MENTAL STATUS EXAMINATION format.docx
MENTAL     STATUS EXAMINATION format.docxMENTAL     STATUS EXAMINATION format.docx
MENTAL STATUS EXAMINATION format.docx
 
Introduction to ArtificiaI Intelligence in Higher Education
Introduction to ArtificiaI Intelligence in Higher EducationIntroduction to ArtificiaI Intelligence in Higher Education
Introduction to ArtificiaI Intelligence in Higher Education
 
Employee wellbeing at the workplace.pptx
Employee wellbeing at the workplace.pptxEmployee wellbeing at the workplace.pptx
Employee wellbeing at the workplace.pptx
 
Enzyme, Pharmaceutical Aids, Miscellaneous Last Part of Chapter no 5th.pdf
Enzyme, Pharmaceutical Aids, Miscellaneous Last Part of Chapter no 5th.pdfEnzyme, Pharmaceutical Aids, Miscellaneous Last Part of Chapter no 5th.pdf
Enzyme, Pharmaceutical Aids, Miscellaneous Last Part of Chapter no 5th.pdf
 
How to Make a Pirate ship Primary Education.pptx
How to Make a Pirate ship Primary Education.pptxHow to Make a Pirate ship Primary Education.pptx
How to Make a Pirate ship Primary Education.pptx
 

Web scraping using semi-automated browsing

  • 1. Web scraping using semi-automated browsing Michael Kurzmeier
  • 3. What is WebDriver? From W3C Recommendation: WebDriver is a remote control interface that enables introspection and control of user agents. Provided is a set of interfaces to discover and manipulate DOM elements in web documents and to control the behavior of a user agent. It is primarily intended to allow web authors to write tests that automate a user agent from a separate controlling process, but may also be used in such a way as to allow in-browser scripts to control a — possibly separate — browser. https://www.w3.org/TR/webdriver1/
  • 4. Can it be used for scraping? WebDriver can: ● Open a browser window ● Open a URL ● Identify the page status (loads, timeout, redirect) ● Identify and interact with elements (click links, extract data, tell if an element it present or not) So … sounds good?

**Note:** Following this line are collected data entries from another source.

(* ===== verification/BinderExamples.v ===== *)
(** A concrete kernel, on which the definitions run: two tasks, each with the
    driver open and an area mapped; the first is the context manager.  The
    states of a call from the second to the first, with a binder in it. *)
From S2P Require Import Prelude RBTree BinderAlloc BinderAllocSpec BinderUapi BinderState BinderKernel BinderObject BinderTransaction BinderWrite BinderRead BinderLifecycle.

Module Example.
#[export] Existing Instances list_rb list_rb_laws arch32.

(** File tables give out descriptor 7; nothing is refused; nothing sleeps. *)
#[export] Instance kern : Kernel := {|
  alloc_fd t lim fl := (7, <[7:=0]> t); fd_install t fd f := <[fd:=f]> t; close_fd t fd := (0, delete fd t);
  fget t fd := default 0 (t !! fd); task_sighand _ := true; rlimit_nofile _ := 1024; can_nice _ _ := true;
  set_user_nice t n := t <| tk_nice := n |>; rlimit_nice _ := 0; from_kuid u := u; task_tgid_nr t := tk_tgid t;
  pages_env := Demo.env; stack_garbage := 12345; wait_event _ _ := fail Bad_env |}.

(** The driver loaded, two tasks. *)
Definition boot : kernel :=
  mk_kernel ∅ ∅ ∅ ∅ ∅ ∅ ∅ ∅ [] [] [] false 0 None 0 0 zero_stats zero_log zero_log (seqZ 100000 100) ∅
    {[ 1 := mk_task 11 11 1000 0 (Some 7) 1; 2 := mk_task 22 22 2000 0 (Some 7) 2 ]} 1 ∅ [].

(** What the tasks do outside the driver. *)
Definition as_task (t : Z) : K unit := modify (λ k, k <| k_current := t |>).
Definition poke (addr : Z) (bs : list Z) : K unit :=
  modify (λ k, k <| k_user %= λ m, list_to_map (zip (seqZ addr (Z.of_nat (length bs))) bs) ∪ m |>).
Definition bytes (l : list Z) : list Z := concat (le_bytes 4 <$> l).
Fixpoint to_words (l : list Z) : list Z :=
  match l with a :: b :: c :: d :: l => le_value [a; b; c; d] :: to_words l | _ => [] end.

(** [BINDER_WRITE_READ] with a write buffer at 4096, a read buffer at 8192: the
    answer, and the words read. *)
Definition talk (p : Z) (cmds : list Z) (rsize : Z) : K (Z * list Z) :=
  poke 4096 cmds ;; poke 8192 (replicate 512 0) ;;
  poke 1000 (encode_bwr (mk_bwr (Z.of_nat (length cmds)) 0 4096 rsize 0 8192)) ;;
  r ← binder_ioctl 5 p BINDER_WRITE_READ 1000 true;
  bs ← copy_from_user 1000 24;
  out ← copy_from_user 8192 (bwr_read_consumed (decode_bwr (default [] bs)));
  mret (r, to_words (default [] out)).

(** The addresses of the two processes in the driver. *)
Definition server : Z := 100000.
Definition client : Z := 100003.

Definition start : K unit :=
  binder_open ;; proc_mmap server Demo.vma Demo.area true ;;
  binder_ioctl 5 server BINDER_SET_CONTEXT_MGR 0 true ;;
  talk server (bytes [BC_ENTER_LOOPER]) 0 ;;
  as_task 2 ;;
  binder_open ;; proc_mmap client Demo.vma (Demo.area + 1048576) true ;; mret tt.

(** The client sends three words, the first of them a binder object. *)
Definition send_call : K (Z * list Z) :=
  poke 3000 (encode_flat (mk_flat BINDER_TYPE_BINDER 0 777 888)) ;; poke 3500 (bytes [0]) ;;
  talk client (bytes [BC_TRANSACTION] ++ encode_tr (mk_tr 0 0 5 0 0 0 16 4 3000 3500)) 256.
Definition receive_call : K (Z * list Z) := as_task 1 ;; talk server [] 256.

Definition started : kernel := state_after start boot.
Definition called : kernel := state_after send_call started.
Definition received : kernel := state_after receive_call called.
End Example.
Lemma looper_command_ok p thread ptr c s k :
  looper_state p thread s k →
  ∃ k', write_command p thread (looper_code c) ptr k = Ok (inr tt, k') ∧ looper_state p thread (looper_rule s c) k'.
Proof.
  intros (th & pr & Ht & Hp & <-).
  assert (Herr : ∀ f g, ∃ k', ((set_looper thread f ;; binder_user_error) ;; set_looper thread g ;; next_command) k
      = Ok (inr tt, k') ∧ looper_state p thread (looper_of (th <| t_looper %= λ l, g (f l) |>) pr) k').
  { intros f g. set (k1 := k <| k_threads := <[thread := th <| t_looper %= f |>]> (k_threads k) |>).
    destruct (user_error_ok k1) as [e Ee]. set (k2 := k1 <| k_stop_on_user_error := e |>).
    rewrite (st_bind_eq _ _ k tt k2) by by rewrite (st_bind_eq _ _ _ _ _ (set_looper_ok thread f k th Ht)).
    destruct (set_looper_state p thread g k2 (th <| t_looper %= f |>) pr (lookup_insert_eq _ _ _) Hp) as (k' & E & Hs).
    exists k'. split; [exact E|exact Hs]. }
  destruct c; simpl looper_code.
  - change (write_command p thread BC_REGISTER_LOOPER ptr) with (write_register_looper p thread).
    unfold write_register_looper. rewrite (st_bind_eq _ _ _ _ _ (obj_ok k_threads k thread th Ht)).
    rewrite (st_bind_eq _ _ _ _ _ (obj_ok k_procs k p pr Hp)).
    destruct (has_flag (t_looper th) BINDER_LOOPER_STATE_ENTERED) eqn:He;
      [|destruct (Z.eqb_spec (p_requested_threads pr) 0) as [Hr|Hr]].
    + destruct (Herr (Z.lor BINDER_LOOPER_STATE_INVALID) (Z.lor BINDER_LOOPER_STATE_REGISTERED)) as (k' & E & Hs).
      exists k'. split; [exact E|]. revert Hs. flags. by rewrite He, orb_true_r.
    + destruct (Herr (Z.lor BINDER_LOOPER_STATE_INVALID) (Z.lor BINDER_LOOPER_STATE_REGISTERED)) as (k' & E & Hs).
      exists k'. split; [exact E|]. revert Hs. flags. by rewrite He, Hr, orb_true_r.
    + set (pr' := pr <| p_requested_threads %= Z.pred |> <| p_requested_threads_started %= Z.add 1 |>).
      set (k1 := k <| k_procs := <[p := pr']> (k_procs k) |>).
      rewrite (st_bind_eq _ _ k tt k1) by exact (set_obj_ok k_procs k p
        (λ pr, pr <| p_requested_threads %= Z.pred |> <| p_requested_threads_started %= Z.add 1 |>) pr Hp).
      destruct (set_looper_state p thread (Z.lor BINDER_LOOPER_STATE_REGISTERED) k1 th pr' Ht (lookup_insert_eq _ _ _)) as (k' & E & Hs).
      exists k'. split; [exact E|]. revert Hs. flags. destruct (Z.eqb_spec (p_requested_threads pr) 0); [done|].
      rewrite He, orb_false_r. simpl. by rewrite Z.sub_1_r, Z.add_comm.
  - change (write_command p thread BC_ENTER_LOOPER ptr) with (write_enter_looper thread).
    unfold write_enter_looper. rewrite (st_bind_eq _ _ _ _ _ (obj_ok k_threads k thread th Ht)).
    destruct (has_flag (t_looper th) BINDER_LOOPER_STATE_REGISTERED) eqn:He; simpl.
    + destruct (Herr (Z.lor BINDER_LOOPER_STATE_INVALID) (Z.lor BINDER_LOOPER_STATE_ENTERED)) as (k' & E & Hs).
      exists k'. split; [exact E|]. revert Hs. flags. by rewrite He, orb_true_r.
    + destruct (set_looper_state p thread (Z.lor BINDER_LOOPER_STATE_ENTERED) k th pr Ht Hp) as (k' & E & Hs).
      exists k'. split; [exact E|]. revert Hs. flags. by rewrite He, orb_false_r.
  - change (write_command p thread BC_EXIT_LOOPER ptr) with (write_exit_looper thread).
    destruct (set_looper_state p thread (Z.lor BINDER_LOOPER_STATE_EXITED) k th pr Ht Hp) as (k' & E & Hs).
    exists k'. split; [exact E|]. revert Hs. by flags.
Qed.

(** A thread sending commands one after the other. *)
Fixpoint looper_commands (p thread ptr : Z) (cmds : list looper_cmd) : K (list (Z + unit)) :=
  match cmds with
  | [] => mret []
  | c :: cmds' =>
      r ← write_command p thread (looper_code c) ptr;
      rs ← looper_commands p thread ptr cmds';
      mret (r :: rs)
  end.

(** What holds of every thread that starts without flags. *)
Definition looper_consistent (s : looper) : Prop :=
  (lp_registered s = true → lp_entered s = true → lp_invalid s = true) ∧ 0 <= lp_requested s.

Lemma looper_rule_consistent s c :
  looper_consistent s →
  looper_consistent (looper_rule s c) ∧ lp_requested (looper_rule s c) + lp_started (looper_rule s c) = lp_requested s + lp_started s.
Proof.
  intros [H1 H2]. unfold looper_consistent.
  destruct c, (lp_registered s) eqn:R, (lp_entered s) eqn:E; simpl; rewrite ?R, ?E, ?orb_true_r; simpl;
    destruct (Z.eqb_spec (lp_requested s) 0); simpl; rewrite ?orb_true_r, ?orb_false_r; split_and!; try done; try lia; auto.
Qed.

Lemma looper_rules_consistent cmds s :
  looper_consistent s →
  let s' := foldl looper_rule s cmds in
  looper_consistent s' ∧ lp_requested s' + lp_started s' = lp_requested s + lp_started s.
Proof.
  revert s. induction cmds as [|c cmds IH]; intros s Hs; simpl; [done|].
  destruct (looper_rule_consistent s c Hs) as [Hs' E]. destruct (IH _ Hs') as [? ?]. split; [done|lia].
Qed.

(** C29: the looper commands, in any order, are always accepted and move the
    flags and the counters of the thread and its process by the rules above.  A
    thread that both registered and entered is marked invalid; a request for a
    thread is never answered twice: requested and started threads add up to the
    same number, and the requested ones never drop below zero. *)
Theorem looper_protocol p thread ptr cmds s k :
  looper_state p thread s k → looper_consistent s →
  ∃ k' s', looper_commands p thread ptr cmds k = Ok (replicate (length cmds) (inr tt), k') ∧
    looper_state p thread s' k' ∧ s' = foldl looper_rule s cmds ∧ looper_consistent s' ∧
    lp_requested s' + lp_started s' = lp_requested s + lp_started s.
Proof.
  intros Hk Hs. destruct (looper_rules_consistent cmds s Hs) as [H1 H2].
  assert (H : ∃ k', looper_commands p thread ptr cmds k = Ok (replicate (length cmds) (inr tt), k') ∧
    looper_state p thread (foldl looper_rule s cmds) k'); [|destruct H as (k' & ? & ?); by eexists k', _].
  clear Hs H1 H2. revert s k Hk. induction cmds as [|c cmds IH]; intros s k Hk; simpl; [by exists k|].
  destruct (looper_command_ok p thread ptr c s k Hk) as (k1 & E1 & Hk1). rewrite (st_bind_eq _ _ _ _ _ E1).
  destruct (IH _ _ Hk1) as (k2 & E2 & Hk2). rewrite (st_bind_eq _ _ _ _ _ E2). by exists k2.
Qed.
End looper.

Module LooperDemo.
Import Example.

Lemma server_thread : looper_state server 100001 (mk_looper false true false false 0 0) started.
Proof.
  destruct (k_threads started !! 100001) as [th|] eqn:Et; [|vm_compute in Et; discriminate].
  destruct (k_procs started !! server) as [pr|] eqn:Ep; [|vm_compute in Ep; discriminate].
  exists th, pr. split_and!; [done|done|]. vm_compute in Et, Ep. injection Et as <-. injection Ep as <-. reflexivity.
Qed.

(** A thread that entered and then registers is invalid. *)
Lemma looper_protocol_witness :
  ∃ k', looper_commands server 100001 4096 [register_looper; exit_looper] started = Ok ([inr tt; inr tt], k') ∧
    looper_state server 100001 (mk_looper true true true true 0 0) k'.
Proof.
  destruct (looper_protocol server 100001 4096 [register_looper; exit_looper] _ started server_thread) as
    (k' & s' & E & Hs & -> & _); [split; simpl; [discriminate|lia]|].
  exists k'. split; [exact E|exact Hs].
Defined.
End LooperDemo.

  • 5. Pros and Cons WebDriver actually loads the entire page in a browser - it is slow but can handle backend-dependent sites better than wget It offers more interaction with page elements but this means you need to know the target site well It is a “what you see is what you get” solution, which is good and bad at the same time
  • 6. Target is iframe (the defaced page) But metadata is outside iframe Need screenshot to scan captures more quickly Captchas, js, popups URL schema for MD: http://zone-h.com/mirror/id/ 1002 Page mirror: http://zonehmirrors.org/defa ced/alldas/2000/10/12/www .jpbdbkl.gov.my/
  • 7. Workflow ● Open Browser (profile with Noscript enabled) ● Go to https://www.zone-h.org/mirror/id/{Number} ● If page loads: capture metadata, load iframe ○ If iframe loads: capture iframe, take full-page screenshot ● If multiple pages do not load: ○ Assume you are in a bad batch and increment first by 1-9, then by 10-100 ● Continue on until banned for the day (~800 requests) or target reached
  • 8. Sample output with two failed captures and random id increments
  • 9. Application Go where no wget has gone before -> scrape interactive, high-value sites Very customizable scraping solutions More target interaction possible -> queries, searches etc.